Your Humble Squire shared his wisdom with three Madison agencies meeting jointly Tuesday night over the Confederate Rest monument issue at Forest Hill Cemetery. Those being the Park Commissioners, Landmark Commission, and Equal Opportunity Commission. They will ultimately decide the fate of two memorial stones erected there, one of which Mayor Soglin unilaterally had removed last summer.

The joint meeting attracted maybe 60 people to Warner Park Community Recreation Center, at 1625 Northport Drive, Tuesday night (1-30-18) — most of whom spoke in favor of keeping the large monument erected in 1906.

Sept 8, 1937
Well into his 90s, Union Civil War veteran C. H. William Ruhe lays a wreath at the Confederates Rest monument in the G.A.R. encampment of 1937. — Wisconsin State Journal, 8 September 1937

Mayor Soglin, it seemed to this observer (he being David Blaska!) broke the limits of hyperbole to suggest that that monument to Alice Whiting Waterman erected in 1906 was a devious plot by the Daughters of the Confederacy to further the South’s “Lost Cause” rewrite of history. Soglin actually lumped the Daughters with the KKK, which is a hyperbole, squared.

alice-waterman
Alice Whiting Waterman, good samaritan

We have no doubt that the Daughters a century ago took a more benign view of their ancestors than the average Antifa crazy, today. But the monument at Forest Hill Cemetery is almost anodyne. It merely honors Ms. Waterman, unbidden, for selflessly tending to the graves of the 140 southern prisoners of war — “her boys” — buried there, perhaps in a mass grave, in 1862. That stone was the first permanent marker listing the names of all 140. The individual headstones came later, probably 1910. They replaced easily weathered wooden boards.

 

The clear consensus Tuesday is that the large Waterman stone should remain but that the smaller stone, placed in 1981 and removed last August, can go. It referred to the dead as “unsung heroes,” which does seem a bit much but, really, is hardly Gen. Nathan Bedford Forrest (founder of the KKK) astride a rearing horse.

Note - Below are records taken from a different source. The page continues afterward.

(** * Channel-based link endpoint (tcpip/link/channel/channel.go)

    A shallow embedding of package [channel]: the endpoint stores outbound
    packets in a bounded Go channel and hands inbound packets to the attached
    network dispatcher.  Every method is a computation over the endpoint the
    receiver points to; a computation returns, blocks, panics or (for the
    unbounded loop of [Drain]) exhausts its fuel.  The development is about one
    thread of control calling the methods one after the other. *)

From Stdlib Require Import ZArith List Bool Arith Lia.
From Stdlib Require String.
Import ListNotations String.StringSyntax.
Local Open Scope string_scope.
Local Open Scope Z_scope.

Abbreviation string := String.string.

(** ** Go's [int] (64-bit targets) *)

Definition int_bits : Z := 64.
Definition max_int : Z := 2 ^ (int_bits - 1) - 1.
Definition min_int : Z := - 2 ^ (int_bits - 1).

(** Two's complement wrap-around of a mathematical integer into [int]. *)
Definition wrap_int (z : Z) : Z :=
  (z + 2 ^ (int_bits - 1)) mod 2 ^ int_bits - 2 ^ (int_bits - 1).

Definition in_int (z : Z) : Prop := min_int <= z <= max_int.

(** ** The outcome of a call *)

Inductive outcome (W A : Type) : Type :=
| Done (a : A) (w : W)      (* the call returns [a] and leaves the world [w] *)
| Blocked                   (* the goroutine parks and nothing wakes it up *)
| Panicked (msg : string)   (* a run-time panic or fatal error *)
| OutOfFuel.                (* the loop was still running when fuel ran out *)

Arguments Done {W A} a w.
Arguments Blocked {W A}.
Arguments Panicked {W A} msg.
Arguments OutOfFuel {W A}.

Section Channel.

(** Types of packages [stack] and [buffer] that the endpoint only stores and
    forwards.  [Prependable_zero] is the zero value of [buffer.Prependable]. *)
Context {Route stack_GSO Prependable NetworkDispatcher : Type}.
Variable Prependable_zero : Prependable.

(** [stack.CapabilityHardwareGSO], a constant of package [stack]. *)
Variable CapabilityHardwareGSO : Z.

(** ** Data of packages [tcpip], [buffer] and [stack] *)

Definition LinkAddress := string.          (* type LinkAddress string *)
Definition NetworkProtocolNumber := Z.     (* uint32 *)
Definition View := list Byte.byte.         (* type View []byte *)

Record VectorisedView := mkVectorisedView {
  views : list View;
  size : Z
}.

(** [tcpip.PacketBuffer], with the two fields the endpoint names. *)
Record PacketBuffer := mkPacketBuffer {
  Data : VectorisedView;
  Header : Prependable
}.

Record PacketDescriptor := mkPacketDescriptor {
  Hdr : Prependable;
  Off : Z;
  Size : Z
}.

(** [*tcpip.Error]: the one error value of package [tcpip] the endpoint
    returns; [nil] is [None]. *)
Inductive Error := ErrBadLinkEndpoint.

(** Modelled from the spec: package [buffer] is not among the sources.
    [ToView] flattens the segments of a vectorised view into one contiguous
    view; these are its bytes, up to its length. *)
Definition ToView (vv : VectorisedView) : View := concat (views vv).

(** A Go slice has a capacity besides its length, and a slice expression
    reaches up to the capacity.  [View] keeps the bytes up to the length;
    what lies behind them is with package [buffer] and the caller's slices,
    neither among the sources: [spare_of payload] is the bytes of the backing
    array between the length and the capacity of the view that
    [payload.ToView()] returns. *)
Variable spare_of : VectorisedView -> list Byte.byte.

(** Modelled from the spec: package [buffer] is not among the sources.
    [NewViewFromBytes] copies the bytes into a fresh view. *)
Definition NewViewFromBytes (b : list Byte.byte) : View := b.

(** Modelled from the spec: package [buffer] is not among the sources.
    [ToVectorisedView] wraps one view as a vectorised view of its length. *)
Definition ToVectorisedView (v : View) : VectorisedView :=
  {| views := [v]; size := Z.of_nat (length v) |}.

(** The slice expression [s[lo:hi]] on a slice [s] whose backing array, up to
    the capacity of [s], holds the bytes [v]: defined when
    [0 <= lo <= hi <= cap(s)], whatever the length of [s]. *)
Definition slice (v : list Byte.byte) (lo hi : Z) : option View :=
  if (0 <=? lo) && (lo <=? hi) && (hi <=? Z.of_nat (length v))
  then Some (firstn (Z.to_nat (hi - lo)) (skipn (Z.to_nat lo) v))
  else None.

(** ** The endpoint *)

(** PacketInfo holds all the information about an outbound packet.  Its field
    [GSO] is [PktGSO] here, [GSO] being the endpoint's flag. *)
Record PacketInfo := mkPacketInfo {
  Pkt : PacketBuffer;
  Proto : NetworkProtocolNumber;
  PktGSO : option stack_GSO
}.

(** A buffered channel [chan PacketInfo]. *)
Record chan := mkChan {
  chan_cap : nat;
  chan_buf : list PacketInfo;
  chan_closed : bool
}.

(** [sync.RWMutex]: one writer or any number of readers. *)
Record RWMutex := mkRWMutex {
  writer : bool;
  readers : nat
}.

Record Endpoint := mkEndpoint {
  dispatcher : option NetworkDispatcher;
  mtu : Z;
  linkAddr : LinkAddress;
  GSO : bool;
  closed : bool;
  mu : RWMutex;
  ch : chan
}.

(** One call of [DeliverNetworkPacket] on a dispatcher, with its arguments;
    [call_linkEP] is the endpoint passed as [linkEP], as it is at the call. *)
Record DeliverCall := mkDeliverCall {
  call_dispatcher : NetworkDispatcher;
  call_linkEP : Endpoint;
  call_remote : LinkAddress;
  call_local : LinkAddress;
  call_protocol : NetworkProtocolNumber;
  call_pkt : PacketBuffer
}.

(** The world a method runs in: the endpoint behind the receiver and the
    calls made on dispatchers so far, oldest first. *)
Record World := mkWorld {
  self : Endpoint;
  delivered : list DeliverCall
}.

(** ** The monad of method bodies *)

Definition M (A : Type) : Type := World -> outcome World A.

Definition ret {A} (a : A) : M A := fun w => Done a w.

Definition bind {A B} (m : M A) (k : A -> M B) : M B :=
  fun w =>
    match m w with
    | Done a w' => k a w'
    | Blocked => Blocked
    | Panicked msg => Panicked msg
    | OutOfFuel => OutOfFuel
    end.

Notation "x <- m ;; k" := (bind m (fun x => k))
  (at level 100, m at next level, right associativity).
Notation "m ;;; k" := (bind m (fun _ => k))
  (at level 100, right associativity).

Definition panic {A} (msg : string) : M A := fun _ => Panicked msg.
Definition block {A} : M A := fun _ => Blocked.

Definition get : M Endpoint := fun w => Done (self w) w.

Definition put (e : Endpoint) : M unit :=
  fun w => Done tt {| self := e; delivered := delivered w |}.

(** [defer cleanup] before [body]: the deferred call runs when the body
    returns.  A panicking body stays a panic. *)
Definition defer {A} (cleanup : M unit) (body : M A) : M A :=
  a <- body ;; cleanup ;;; ret a.

(** *** Field updates *)

Definition set_dispatcher (d : option NetworkDispatcher) (e : Endpoint) :=
  mkEndpoint d (mtu e) (linkAddr e) (GSO e) (closed e) (mu e) (ch e).
Definition set_closed (b : bool) (e : Endpoint) :=
  mkEndpoint (dispatcher e) (mtu e) (linkAddr e) (GSO e) b (mu e) (ch e).
Definition set_mu (m : RWMutex) (e : Endpoint) :=
  mkEndpoint (dispatcher e) (mtu e) (linkAddr e) (GSO e) (closed e) m (ch e).
Definition set_ch (c : chan) (e : Endpoint) :=
  mkEndpoint (dispatcher e) (mtu e) (linkAddr e) (GSO e) (closed e) (mu e) c.
Definition set_GSO (b : bool) (e : Endpoint) :=
  mkEndpoint (dispatcher e) (mtu e) (linkAddr e) b (closed e) (mu e) (ch e).
Definition set_buf (b : list PacketInfo) (c : chan) :=
  mkChan (chan_cap c) b (chan_closed c).
Definition set_chan_closed (b : bool) (c : chan) :=
  mkChan (chan_cap c) (chan_buf c) b.

(** *** sync.RWMutex *)

Definition RLock : M unit :=
  e <- get ;;
  if writer (mu e) then block
  else put (set_mu (mkRWMutex false (S (readers (mu e)))) e).

Definition RUnlock : M unit :=
  e <- get ;;
  match readers (mu e) with
  | O => panic "sync: RUnlock of unlocked RWMutex"
  | S n => put (set_mu (mkRWMutex (writer (mu e)) n) e)
  end.

Definition Lock : M unit :=
  e <- get ;;
  if writer (mu e) then block
  else match readers (mu e) with
       | O => put (set_mu (mkRWMutex true O) e)
       | S _ => block
       end.

Definition Unlock : M unit :=
  e <- get ;;
  if writer (mu e) then put (set_mu (mkRWMutex false (readers (mu e))) e)
  else panic "sync: Unlock of unlocked RWMutex".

Need there be a tendentious explanatory panel to explain to present-day Madison that slavery was/is wrong? (Yes, Slavery Bad! Your homework: watch Twelve Years a Slave.) That is one option under consideration. If so, any additional plaque should, instead, recite history rather than indulge in superfluous indoctrination.

Any new posting should model the mounted history panels at Gettysburg. It could state the following:


“She found it a wilderness and made it blossom as a rose.
In this labor of love she has erected a lasting monument to herself.”
— 
Wisconsin State Journal, 13 September 1897.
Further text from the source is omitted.